We decided to take advantage of the beautiful weather on Sunday and my husband tilled in the garden. We thought it was going to be too wet and muddy with all the rain we have been having but remarkably it wasn’t too bad!! A few weeks ago when we had out OTHER nice day I unloaded a trailer full of old decomposing leaves from my father-in-laws’ house. The leaves were supposed to be taken to the dump in the fall but thankfully they didn’t make it there. These leaves were oak leaves and when they decompose they are very nutritious for the soil. They are a great amendment to any planting bed.
On that day I also detached the chicken run from the coop and had my husband help me flip it over. It must have weighted 200 lbs! We have wire mesh on all sides of the run so that animals don’t get the bright idea that they can burrow under the chicken run and snack on one of our chickens. So after a year of the chickens being in there, doing their chicken thing, it was pretty matted down with chicken poo. Chicken poo is one of the most wonderful fertilizers. I will not go into detail but trust me when I say it is good stuff.
It was killing me seeing all this poo just sitting there decomposing (and not smelling by the way) when it could be in my garden helping feed the soil and thus my plants! So with a bit of pleading and many promises that I would not let the run break as we flipped it over, my husband helped me flip it over so I could clean it out. Flipping was where his part stopped and my job of scraping and flinging began. If you have a chicken run and want to clean it out I would highly advise holding your breath. Once you get that stuff stirred up… woooo weeee!
So after about an hour of flinging poo like a monkey with a shovel I was satisfied that I had nourished the garden to the best of my ability that day.

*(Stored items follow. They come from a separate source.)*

(* ------------------------------------------------------------------ *)
(** ** Level 4: charger configuration (utils_canBus_charger_level4.c) *)

Module Level4.

Definition CAN_ID_TST2 : Z := 0x616.

(** [BaudrateType_t] *)
Definition BAUDRATE_500KBIT : Z := 0.
Definition BAUDRATE_250KBIT : Z := 1.
Definition BAUDRATE_125KBIT : Z := 2.
Definition BAUDRATE_1MBIT : Z := 3.

(** [IdType_t] *)
Definition ID_STANDARD_11BIT : Z := 0.
Definition ID_EXTENDED_29BIT : Z := 1.

(** [IacControlType_t] *)
Definition IAC_NOT_CONTROLLED : Z := 0.
Definition IAC_SAEJ1772 : Z := 1.
Definition IAC_EN61851 : Z := 2.
Definition IAC_ID618 : Z := 3.

(** [RangeType_t] *)
Definition RANGE_R4_EVO_USERS : Z := 0.
Definition RANGE_R3 : Z := 1.
Definition RANGE_R2 : Z := 2.
Definition RANGE_R1 : Z := 3.

(** [EVCModelType_t] *)
Definition EVC_EVO11K : Z := 0.
Definition EVC_EVO22K : Z := 1.

(** [IDSettingType_t] *)
Definition ID_SINGLE_CHARGER : Z := 0.
Definition ID_RANGE_1_16 : Z := 1.

Record CanPacket_Tst2_t := {
  baudrate : Z;
  id_type : Z;
  iac_control : Z;
  range : Z;
  three_phase : bool;
  slave : bool;
  evc_model : Z;
  id_setting : Z;
  air_cooler : bool;
  parallel_ctrl : bool;
  iacm_max_set_A : spec_float;
  vout_max_set_V : spec_float;
  iout_max_set_A : spec_float;
  password : Z
}.

Definition CanBus_DecodePacket_Tst2
    (data : option frame) (tst2 : option CanPacket_Tst2_t)
    : bool * option CanPacket_Tst2_t :=
  match tst2, data with
  | Some _, Some data =>
      let vout_raw := be16 data 3 in
      let iout_raw := be16 data 5 in
      (true, Some {|
         baudrate := Z.land (Z.shiftr (byte_at data 0) 6) 0x03;
         id_type := Z.land (Z.shiftr (byte_at data 0) 5) 0x01;
         iac_control := Z.land (Z.shiftr (byte_at data 0) 2) 0x03;
         range := Z.land (byte_at data 0) 0x03;
         three_phase := flag (byte_at data 0) (Z.shiftl 1 0);
         slave := flag (byte_at data 1) (Z.shiftl 1 7);
         evc_model := Z.land (Z.shiftr (byte_at data 1) 6) 0x01;
         id_setting := Z.land (Z.shiftr (byte_at data 1) 2) 0x0F;
         parallel_ctrl := flag (byte_at data 1) (Z.shiftl 1 1);
         air_cooler := flag (byte_at data 1) (Z.shiftl 1 0);
         iacm_max_set_A := F32.mul (F32.of_Z (byte_at data 2)) (F32.decimal 1 5);
         vout_max_set_V := F32.mul (F32.of_Z vout_raw) (F32.decimal 1 10);
         iout_max_set_A := F32.mul (F32.of_Z iout_raw) (F32.decimal 1 10);
         password := byte_at data 7 |})
  | _, _ => (false, tst2)
  end.

Definition CanBus_GetBaudrateStr (baudrate : Z) : string :=
  (if Z.eqb baudrate BAUDRATE_500KBIT then "500 Kbit/s"
   else if Z.eqb baudrate BAUDRATE_250KBIT then "250 Kbit/s"
   else if Z.eqb baudrate BAUDRATE_125KBIT then "125 Kbit/s"
   else if Z.eqb baudrate BAUDRATE_1MBIT then "1 Mbit/s"
   else "Unknown")%string.

Definition CanBus_GetIacControlStr (iac_control : Z) : string :=
  (if Z.eqb iac_control IAC_NOT_CONTROLLED then "Not controlled (HW set)"
   else if Z.eqb iac_control IAC_SAEJ1772 then "SAE J1772 Enabled"
   else if Z.eqb iac_control IAC_EN61851 then "EN61851 Enabled"
   else if Z.eqb iac_control IAC_ID618 then "AC current controlled by ID618"
   else "Unknown")%string.

Definition CanBus_GetRangeStr (range : Z) : string :=
  (if Z.eqb range RANGE_R4_EVO_USERS then "R4 (EVO Users Manual)"
   else if Z.eqb range RANGE_R3 then "R3"
   else if Z.eqb range RANGE_R2 then "R2"
   else if Z.eqb range RANGE_R1 then "R1"
   else "Unknown")%string.

Definition CanBus_GetEVCModelStr (model : Z) : string :=
  (if Z.eqb model EVC_EVO11K then "EVO11K (liquid)"
   else if Z.eqb model EVC_EVO22K then "EVO22K (air)"
   else "Unknown")%string.

End Level4.
(** C5, as amended.  For a request with a non-empty symbol for which
    some fetch succeeded: when the API key is not configured, or the
    enrichment call fails, the handler still replies with status 200 and
    a report; the final summary of the report is the text of
    [generateBasicSummary] on the merged record and its [ai_model] is
    [basic].  Its [ai_error] is the reason (the fixed text about the key,
    or the message of the error) when that text is not empty, and [null]
    when the call failed with an empty message. *)
Theorem enrichment_failure_is_not_fatal (w : World) (sym reason : string) :
  sym <> "" ->
  (exists k, succeeded w k = true) ->
  enrichment_unavailable w reason ->
  exists r sc,
    fst (analyze w (JSString sym)) = mkResponse 200 (ReportBody r)
    /\ Report.success r = true
    /\ stockSymbol sc = toUpperCase sym
    /\ sources (data sc) = Report.raw_data r
    /\ Report.final_summary r
       = JSString (generateBasicSummary sc (Report.combined_data r))
    /\ Report.combined_data r = fst (getCombinedData sc)
    /\ Report.ai_error r = (if string_empty reason then null else JSString reason)
    /\ (reason <> "" -> Report.ai_error r = JSString reason)
    /\ (key_missing (OPENAI_API_KEY w) = true ->
        Report.ai_error r = JSString "OpenAI API key not configured")
    /\ Report.ai_model r = JSString "basic".
Proof.
  intros Hsym Hsome Hun.
  rewrite analyze_report by assumption.
  rewrite (generateFinalSummary_fallback _ _ _ Hun).
  eexists. exists (with_sources (scraped_sources w) (new_scraper (now w) sym)).
  split; [reflexivity |].
  cbn [Report.success Report.final_summary Report.combined_data Report.raw_data
       Report.ai_error Report.ai_model Final.summary Final.error Final.model].
  repeat split.
  - now destruct reason.
  - intros Hreason. destruct reason; [congruence | reflexivity].
  - intros Hkey. destruct Hun as [[_ ->] | [Hk _]]; [reflexivity | congruence].
Qed.


(** C9.  For a request with a non-empty symbol for which at least one
    fetch succeeded (all three or fewer), the handler replies with status
    200 and a report whose [sources] list holds the display name of a
    source exactly when the fetch of that source succeeded, each name
    once and no other entry. *)
Theorem sources_list_names_the_successes (w : World) (sym : string) :
  sym <> "" ->
  (exists k, succeeded w k = true) ->
  exists r,
    fst (analyze w (JSString sym)) = mkResponse 200 (ReportBody r)
    /\ (forall k, In (sourceNames k) (Report.sources r) <-> succeeded w k = true)
    /\ NoDup (Report.sources r)
    /\ (forall name, In name (Report.sources r) ->
                     exists k, name = sourceNames k /\ succeeded w k = true).
Proof.
  intros Hsym Hsome. rewrite analyze_report by assumption.
  eexists. split; [reflexivity |]. cbn [Report.sources].
  pose proof (scraped_keys w) as [Hkeys Hnodup]. repeat split.
  - intros H. apply Hkeys. now apply In_sourceNames.
  - intros H. apply In_sourceNames. now apply Hkeys.
  - now apply NoDup_sourceNames.
  - intros name Hin. apply in_map_iff in Hin. destruct Hin as (k & <- & Hk).
    exists k. split; [reflexivity |]. now apply Hkeys.
Qed.

(** * Further properties *)

(** ** The fallback summary *)

Ltac findings_cases data :=
  unfold strengths, concerns, roe_finding, market_cap_finding, change_finding;
  destruct (number_guard (roe data)) as [r |];
  [destruct (num_gt r (num 15)) eqn:Hroe |];
  (destruct (number_guard (market_cap data)) as [m |];
   [destruct (num_gt m (num 100000)) eqn:Hcap |]);
  (destruct (truthy (change_percent data)) eqn:Hchange;
   [destruct (num_gt (parseFloat (change_percent data)) (num 0)) eqn:Hup |]);
  cbn [app fst snd or_default In length].

(** X1.  The strengths and the concerns of the fallback summary are
    never empty: there are one to three strengths and one or two
    concerns, and the generic entry of a section is there exactly when
    no probe contributed to that section. *)
Theorem findings_never_empty (data : Combined) :
  (1 <= length (strengths data) <= 3)%nat
  /\ (1 <= length (concerns data) <= 2)%nat
  /\ (In "Data limited for full analysis" (strengths data)
      <-> (fst (roe_finding data) ++ fst (market_cap_finding data)
           ++ fst (change_finding data))%list = [])
  /\ (In "Limited historical data available" (concerns data)
      <-> (snd (roe_finding data) ++ snd (market_cap_finding data)
           ++ snd (change_finding data))%list = []).
Proof.
  findings_cases data; repeat split; try lia; intros;
    repeat match goal with
           | H : _ \/ _ |- _ => destruct H
           | H : False |- _ => destruct H
           end;
    try discriminate; auto.
Qed.

(** X2.  Each entry of the strengths and concerns has one cause.  The
    ROE entry is a strength when the ROE is a non-zero number above 15
    and a concern when it is a non-zero number of 15 or less; the
    large-cap strength needs a market cap above 100000; a truthy change
    percent is a strength when it parses to more than zero and a concern
    in every other case, a change of exactly zero included. *)
Theorem findings_causes (data : Combined) :
  (In "Good ROE indicating profitability" (strengths data)
   <-> exists r, number_guard (roe data) = Some r /\ num_gt r (num 15) = true)
  /\ (In "Low ROE, profitability concerns" (concerns data)
      <-> exists r, number_guard (roe data) = Some r /\ num_gt r (num 15) = false)
  /\ (In "Large-cap stock, stable" (strengths data)
      <-> exists m, number_guard (market_cap data) = Some m
                    /\ num_gt m (num 100000) = true)
  /\ (In "Positive price momentum" (strengths data)
      <-> truthy (change_percent data) = true
          /\ num_gt (parseFloat (change_percent data)) (num 0) = true)
  /\ (In "Recent price decline" (concerns data)
      <-> truthy (change_percent data) = true
          /\ num_gt (parseFloat (change_percent data)) (num 0) = false).
Proof.
  findings_cases data; repeat split; intros;
    repeat match goal with
           | H : _ \/ _ |- _ => destruct H
           | H : False |- _ => destruct H
           | H : exists _, _ |- _ => destruct H
           | H : _ /\ _ |- _ => destruct H
           | H : Some _ = Some _ |- _ => injection H as <-
           end;
    try discriminate; try congruence; eauto 6.
Qed.

(** Decides every comparison of the goal about finite numbers, keeping
    the arithmetic facts as hypotheses. *)
Ltac compare_all :=
  cbn [num_lt num_gt num_le num_ge num andb negb];
  repeat match goal with
         | |- context [Qlt_bool ?x ?y] =>
             destruct (Qlt_bool_reflect x y); cbn [andb negb]
         | |- context [Qle_bool ?x ?y] =>
             destruct (Qle_bool_reflect x y); cbn [andb negb]
         end;
  unfold inject_Z in *.

Ltac by_cases_on pe :=
  destruct pe as [| [|] | ?q]; compare_all;
  repeat split; intros;
  repeat match goal with
         | H : _ \/ _ |- _ => destruct H
         end;
  try discriminate; try reflexivity; try (exfalso; lra); auto.

(** X3.  The valuation of the fallback summary agrees with the tier of
    the P/E line, except that it has no Very Expensive: it says Cheap
    (Low P/E) exactly when the line says Cheap, Fair exactly when the
    line says Fair, and Expensive (High P/E) exactly when the line says
    Expensive or Very Expensive. *)
Theorem fallback_valuation_agrees (data : Combined) (pe : number) :
  number_guard (pe_ratio data) = Some pe ->
  (basic_valuation data = "Cheap (Low P/E)" <-> valuation pe = "Cheap")
  /\ (basic_valuation data = "Fair" <-> valuation pe = "Fair")
  /\ (basic_valuation data = "Expensive (High P/E)"
      <-> valuation pe = "Expensive" \/ valuation pe = "Very Expensive").
Proof.
  intros H. unfold basic_valuation, valuation. rewrite H. by_cases_on pe.
Qed.

(** X4.  The risk level of the fallback summary never contradicts the
    risk line of the summary: a High risk line comes with the level High,
    a Low risk line with the level Low-Moderate, and the level Moderate
    only with the Medium risk line.  The fallback looks at the P/E alone,
    so it may say High or Low-Moderate next to a Medium risk line. *)
Theorem fallback_risk_follows_summary (data : Combined) :
  (risk data = "High Risk" -> basic_riskLevel data = "High")
  /\ (risk data = "Low Risk" -> basic_riskLevel data = "Low-Moderate")
  /\ (basic_riskLevel data = "Moderate" -> risk data = "Medium Risk").
Proof.
  unfold risk, basic_riskLevel.
  destruct (number_guard (pe_ratio data)) as [pe |];
    [| repeat split; intros; try discriminate; reflexivity].
  destruct (number_guard (roe data)) as [r |].
  - destruct r as [| [|] | r]; by_cases_on pe.
  - by_cases_on pe.
Qed.

(** X5.  The direction of the change line and the momentum entry of the
    fallback summary read the same number differently.  A positive
    momentum entry comes with UP and a DOWN comes with the decline
    entry, but a truthy change percent that parses to exactly zero is
    rendered UP in the summary and as a recent price decline in the
    fallback. *)
Theorem momentum_and_direction (data : Combined) :
  (In "Positive price momentum" (strengths data) ->
   direction (change_percent data) = "UP")
  /\ (truthy (change_percent data) = true ->
      direction (change_percent data) = "DOWN" ->
      In "Recent price decline" (concerns data))
  /\ (forall q : Q,
         truthy (change_percent data) = true ->
         parseFloat (change_percent data) = Finite q -> (q == 0)%Q ->
         direction (change_percent data) = "UP"
         /\ In "Recent price decline" (concerns data)).
Proof.
  pose proof (findings_causes data) as (_ & _ & _ & Hpos & Hneg).
  rewrite Hpos, Hneg. unfold direction.
  split; [| split].
  - intros [_ H]. revert H.
    destruct (parseFloat (change_percent data)) as [| [|] | q]; compare_all;
      intros; try discriminate; try reflexivity; exfalso; lra.
  - intros Ht Hd. split; [assumption |]. revert Hd.
    destruct (parseFloat (change_percent data)) as [| [|] | q]; compare_all;
      intros; try discriminate; try reflexivity; exfalso; lra.
  - intros q Ht Hq Hz. split; [| apply Hneg; split; [assumption |]];
      rewrite Hq; compare_all; try reflexivity; exfalso; lra.
Qed.

(** ** Further properties of the pipeline *)

Lemma scraped_keys_in_order (w : World) :
  keys (scraped_sources w)
  = filter (succeeded w) (completion_order (completion w)).
Proof.
  unfold scraped_sources, resume, fetchYahooFinanceData, fetchNSEData,
    scrapeScreener, succeeded.
  destruct (completion w), (yahoo_response w), (nse_response w),
    (screener_response w); reflexivity.
Qed.

Lemma successes_in_any_order (w : World) :
  length (filter (succeeded w) (completion_order (completion w)))
  = length (filter (succeeded w) [yahoo_finance_key; nse_key; screener_key]).
Proof.
  unfold succeeded.
  destruct (completion w), (yahoo_response w), (nse_response w),
    (screener_response w); reflexivity.
Qed.

Lemma generateBasicSummary_reliability (sc : Scraper) (data : Combined) :
  exists front,
    generateBasicSummary sc data
    = front ++ "Data Reliability: "
      ++ (if (2 <=? sources_count sc)%nat then "Good" else "Fair")
      ++ " (" ++ Number_toString (num (Z.of_nat (sources_count sc)))
      ++ " Sources Verified)".
Proof.
  unfold generateBasicSummary.
  match goal with
  | |- exists front, String.concat nl [?a; ?b; ?c; ?d; ?e; ?f; ?g; ?h; ?i] = _ =>
      destruct (concat_ends_with_last nl [a; b; c; d; e; f; g; h] i) as [front Hf];
      exists front; exact Hf
  end.
Qed.

(** X6.  When the enrichment is unavailable, the final summary of the
    report ends with the data-reliability line, which counts the fetches
    that succeeded and says Good exactly when two or three of them did,
    however many properties they resolved. *)
Theorem fallback_reliability_counts_successes (w : World) (sym reason : string) :
  sym <> "" ->
  (exists k, succeeded w k = true) ->
  enrichment_unavailable w reason ->
  let n := length (filter (succeeded w) [yahoo_finance_key; nse_key; screener_key]) in
  exists r front,
    fst (analyze w (JSString sym)) = mkResponse 200 (ReportBody r)
    /\ Report.final_summary r
       = JSString (front ++ "Data Reliability: "
                   ++ (if (2 <=? n)%nat then "Good" else "Fair")
                   ++ " (" ++ Number_toString (num (Z.of_nat n))
                   ++ " Sources Verified)").
Proof.
  intros Hsym Hsome Hun n.
  rewrite analyze_report by assumption.
  rewrite (generateFinalSummary_fallback _ _ _ Hun).
  destruct (generateBasicSummary_reliability
              (with_sources (scraped_sources w) (new_scraper (now w) sym))
              (combine (with_sources (scraped_sources w) (new_scraper (now w) sym))))
    as [front Hf].
  eexists. exists front. split; [reflexivity |].
  cbn [Report.final_summary Final.summary]. rewrite Hf.
  replace (sources_count (with_sources (scraped_sources w) (new_scraper (now w) sym)))
    with n; [reflexivity |].
  unfold sources_count. cbn [with_sources data sources].
  now rewrite scraped_keys_in_order, successes_in_any_order.
Qed.

(** X7.  When an API key is configured and the enrichment call
    completes, the report carries the content of the completion as its
    final summary, whatever value that is, with the model name
    gpt-3.5-turbo and a null error, and the request to the completions
    endpoint follows the three fetches. *)
Theorem enrichment_success (w : World) (sym : string) (content : JSValue) :
  sym <> "" ->
  (exists k, succeeded w k = true) ->
  key_missing (OPENAI_API_KEY w) = false ->
  openai_response w = Completed content ->
  exists r,
    analyze w (JSString sym)
    = (mkResponse 200 (ReportBody r),
       (fetch_calls (toUpperCase sym) ++ [POST openai_url])%list)
    /\ Report.final_summary r = content
    /\ Report.ai_model r = JSString "gpt-3.5-turbo"
    /\ Report.ai_error r = null.
Proof.
  intros Hsym Hsome Hkey Hdone.
  rewrite analyze_report by assumption.
  unfold generateFinalSummary, getCombinedData. rewrite Hkey, Hdone.
  eexists. split; [reflexivity |]. repeat split.
Qed.
(** X22: a token check never fails.  It answers [false] without a
    request for a blank token; for another token it issues one request
    and answers whether that request succeeded. *)
Theorem validateToken_answers (token : jsstring) (log : list Request) :
  let run := validateToken t requestUrl handleApiError url_href token log in
  let request :=
    {| req_url :=
         buildUrl url_href (lit "/movie")
                  [(lit "page", PNumber 1); (lit "limit", PNumber 1)];
       req_method := lit "GET";
       req_headers := [(lit "Accept", lit "*/*");
                       (lit "X-API-KEY", trim token)] |} in
  (exists answer log', run = (Ok answer, log'))
  /\ (isValidToken token = false -> run = (Ok false, log))
  /\ (isValidToken token = true ->
      run = (Ok (match requestUrl log request with
                 | inl _ => true
                 | inr _ => false
                 end), log ++ [request])).
Proof.
  intros run request.
  assert (A : isValidToken token = false -> run = (Ok false, log)).
  { intros V. unfold run, validateToken. now rewrite V. }
  assert (B : isValidToken token = true ->
              run = (Ok (match requestUrl log request with
                         | inl _ => true
                         | inr _ => false
                         end), log ++ [request])).
  { intros V. unfold run, validateToken, catch, bindP, apiGet, ret.
    rewrite V. cbn [negb].
    change ({| req_url := _; req_method := _; req_headers := _ |})
      with request.
    now destruct (requestUrl log request). }
  split; [|split; assumption].
  destruct (isValidToken token); [rewrite B | rewrite A]; eauto.
Qed.

(** X23: a search with a valid query and token asks for the trimmed
    query with the limit 50, in this order, and a request that fails
    comes back as the translated error after that one request. *)
Theorem searchByQuery_request (query token : jsstring) (log : list Request) :
  isValidSearchQuery query = true ->
  isValidToken token = true ->
  req_url (search_request url_href query token)
  = url_href (API_BASE_URL ++ lit "/movie/search")
             [(lit "query", trim query); (lit "limit", lit "50")]
  /\ forall failure,
       requestUrl log (search_request url_href query token) = inr failure ->
       searchByQuery t tWithParams nullish docs_of requestUrl handleApiError url_href
                     query token log
       = (Throw (handleApiError failure),
          log ++ [search_request url_href query token]).
Proof.
  intros Q V. split.
  - unfold search_request, buildUrl. cbn [req_url filter map fst snd param_set
      param_toString].
    apply nonblank_trim in Q. destruct (trim query); [congruence|].
    reflexivity.
  - intros failure R. unfold searchByQuery, bindP, apiGet.
    rewrite Q, V. cbn [negb].
    change ({| req_url := _; req_method := _; req_headers := _ |})
      with (search_request url_href query token).
    now rewrite R.
Qed.

End ProviderProperties.

Lemma getMovieById_outcomes_witness :
  0 < 326
  /\ isValidToken (lit "TOKEN") = true
  /\ (exists m,
        createMovieShowFrom (fun s => s) (fun _ => None) (fun _ => 0)
                            (Some sample_settings) sample_record = Ok m
        /\ getMovieById (fun s => s) (fun _ => None) (fun _ => 0)
                        (fun key => key) (option FullInfo.t) unit
                        (fun _ => false) (fun body => body)
                        (fun _ _ => Throw TypeError)
                        (fun _ _ => inl (Some sample_record))
                        (fun _ => Error []) (fun base _ => base)
                        (Some sample_settings) 326 (lit "TOKEN") []
           = (Ok m,
              [{| req_url := lit "https://api.kinopoisk.dev/v1.4/movie/326";
                  req_method := lit "GET";
                  req_headers := [(lit "Accept", lit "*/*");
                                  (lit "X-API-KEY", lit "TOKEN")] |}]))
  /\ getMovieById (fun s => s) (fun _ => None) (fun _ => 0)
                  (fun key => key) (option FullInfo.t) unit
                  (fun _ => false) (fun body => body)
                  (fun _ _ => Throw TypeError)
                  (fun _ _ => inl None)
                  (fun _ => Error []) (fun base _ => base)
                  (Some sample_settings) 326 (lit "TOKEN") []
     = (Throw TypeError,
        [{| req_url := lit "https://api.kinopoisk.dev/v1.4/movie/326";
            req_method := lit "GET";
            req_headers := [(lit "Accept", lit "*/*");
                            (lit "X-API-KEY", lit "TOKEN")] |}]).
Proof.
  split; [lia|]. split; [reflexivity|]. split.
  - exact (proj1 (proj2 (proj2 (proj2 (proj2
             (getMovieById_outcomes (fun s => s) (fun _ => None) (fun _ => 0)
                (fun key => key) (option FullInfo.t) unit
                (fun _ => false) (fun body => body)
                (fun _ _ => Throw TypeError)
                (fun _ _ => inl (Some sample_record)) (fun _ => Error [])
                (fun base _ => base) (Some sample_settings) 326
                (lit "TOKEN") []))
             ltac:(lia) eq_refl)))
           (Some sample_record) sample_record eq_refl eq_refl eq_refl).
  - exact (proj2 (proj2 (proj2 (proj2 (proj2
             (getMovieById_outcomes (fun s => s) (fun _ => None) (fun _ => 0)
                (fun key => key) (option FullInfo.t) unit
                (fun _ => false) (fun body => body)
                (fun _ _ => Throw TypeError)
                (fun _ _ => inl None) (fun _ => Error [])
                (fun base _ => base) (Some sample_settings) 326
                (lit "TOKEN") []))
             ltac:(lia) eq_refl)))
           None eq_refl eq_refl eq_refl).
Defined.

Lemma validateToken_answers_witness :
  isValidToken (lit " TOKEN ") = true
  /\ validateToken (fun key => key) (fun _ _ => @inr (list nat) unit tt)
                   (fun _ => Error []) (fun base _ => base) (lit " TOKEN ") []
     = (Ok false,
        [{| req_url := lit "https://api.kinopoisk.dev/v1.4/movie";
            req_method := lit "GET";
            req_headers := [(lit "Accept", lit "*/*");
                            (lit "X-API-KEY", lit "TOKEN")] |}]).
Proof.
  split; [reflexivity|].
  exact (proj2 (proj2 (validateToken_answers (fun key => key) (list nat) unit
                         (fun _ _ => inr tt) (fun _ => Error [])
                         (fun base _ => base) (lit " TOKEN ") []))
               eq_refl).
Defined.

Lemma searchByQuery_request_witness :
  isValidSearchQuery (lit " matrix ") = true
  /\ isValidToken (lit "TOKEN") = true
  /\ searchByQuery (fun key => key)
                   (fun key params => key ++ concat (map snd params))
                   (fun _ => false)
                   (fun json : list nat => Some json)
                   (fun _ _ => @inr (list nat) unit tt)
                   (fun _ => Error (lit "offline"))
                   (fun base _ => base)
                   (lit " matrix ") (lit "TOKEN") []
     = (Throw (Error (lit "offline")),
        [search_request (fun base _ => base) (lit " matrix ") (lit "TOKEN")]).
Proof.
  split; [reflexivity|]. split; [reflexivity|].
  exact (proj2 (searchByQuery_request (fun key => key)
                  (fun key params => key ++ concat (map snd params))
                  (list nat) unit nat (fun _ => false) (fun json => Some json)
                  (fun _ _ => inr tt) (fun _ => Error (lit "offline"))
                  (fun base _ => base) (lit " matrix ") (lit "TOKEN") []
                  eq_refl eq_refl)
               tt eq_refl).
Defined.

(** ** The search modal *)

Section SearchModalProperties.

Variable t : jsstring -> jsstring.
Variable tWithParams : jsstring -> list (jsstring * jsstring) -> jsstring.
Variable Json : Type.
Variable Failure : Type.
Variable SuggestItem : Type.
Variable nullish : Json -> bool.
Variable docs_of : Json -> option (list SuggestItem).
Variable requestUrl : list Request -> Request -> Json + Failure.
Variable handleApiError : Failure -> Exn.
Variable url_href : jsstring -> list (jsstring * jsstring) -> jsstring.
Variable typeErrorMessage : jsstring.

(** X24: a search that the modal does not accept does nothing beyond a
    notice: without a query it shows the notice of [modals.enterMovieName],
    with a query but without a token that of [modals.needApiToken], and
    while another search is running it shows nothing; in each case no
    request is issued, the callback is not invoked and the modal stays as
    it is. *)
Theorem modalSearch_rejected (m : SearchModal SuggestItem)
    (log : list Request) :
  let run :=
    modalSearch t tWithParams nullish docs_of requestUrl handleApiError url_href
                typeErrorMessage m log in
  (trim (sm_query m) = [] ->
   run = (showNotice (t (lit "modals.enterMovieName")) m, log))
  /\ (trim (sm_query m) <> [] -> trim (sm_token m) = [] ->
      run = (showNotice (t (lit "modals.needApiToken")) m, log))
  /\ (trim (sm_query m) <> [] -> trim (sm_token m) <> [] ->
      sm_isBusy m = true ->
      run = (m, log)).
Proof.
  intros run. unfold run, modalSearch, modalValidateInput.
  split; [|split].
  - intros ->. reflexivity.
  - intros Q ->. destruct (trim (sm_query m)); [congruence | reflexivity].
  - intros Q T ->.
    destruct (trim (sm_query m)); [congruence|].
    destruct (trim (sm_token m)); [congruence | reflexivity].
Qed.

Then I decided we needed to open up the earth machine (the big black trashcan-looking thing in the top picture) and get all that composting goodness spread on the garden as well. Pictured above is what a years worth of kitchen scraps, 2 clean outs from the chicken coop and a bit of heat and time looks like. The big mess of dried up grasses on top were a late edition in the late winter and I didn’t think they were going to decompose. I just wanted to get them in there so they wouldn’t blow away and I could have them for a base for this years’ compost bin. The grasses got removed and sat aside so we could incorporate the rest of the good compost material.
Look at all that composting goodness!! All those kitchen scraps are not in the landfill and have decomposed and make a nutritious mash for my garden. #winner!
See all those indentations? Those are worm trails. Lots of worm trails means lots of worms. Lots of worms means lots of aeration for the soil. Lots of aeration means lots of water can filter down and feed the plants! Worms are a sign of a healthy garden. I didn’t add worms to the compost bin (although you can). These worms found this bin and crawled up into it from the open bottom in the earth machine.
We decided that the garden was not big enough. Last year we were fighting to get to each plant. It was packed full of stuff. So we decided to expand the garden about 4 feet. Doesn’t sound like much but the garden was already 13 feet across and 30 feet long. Tilling up new soil is tough work. Especially after one has been tilling nice cushy leaf and chicken poo infused soil. It will take a year or two but this new section will have the same Ph as the rest of the garden.
Till Till Till. We had the tiller set on the deepest setting for the tines. I think it was about 5 inches. A good till will mix in all your amendments, aerate the soil and break up any weeds that sprung up over the winter. It is like mixing cake batter. You want to make sure everything is all incorporated.
Here we have a willing helper flinging compost. Note that she is NOT wearing proper foot wear.
And here we have an unwilling helper wearing proper foot wear.
As you can see gardening at our house is a family event. Some are more willing participants than others.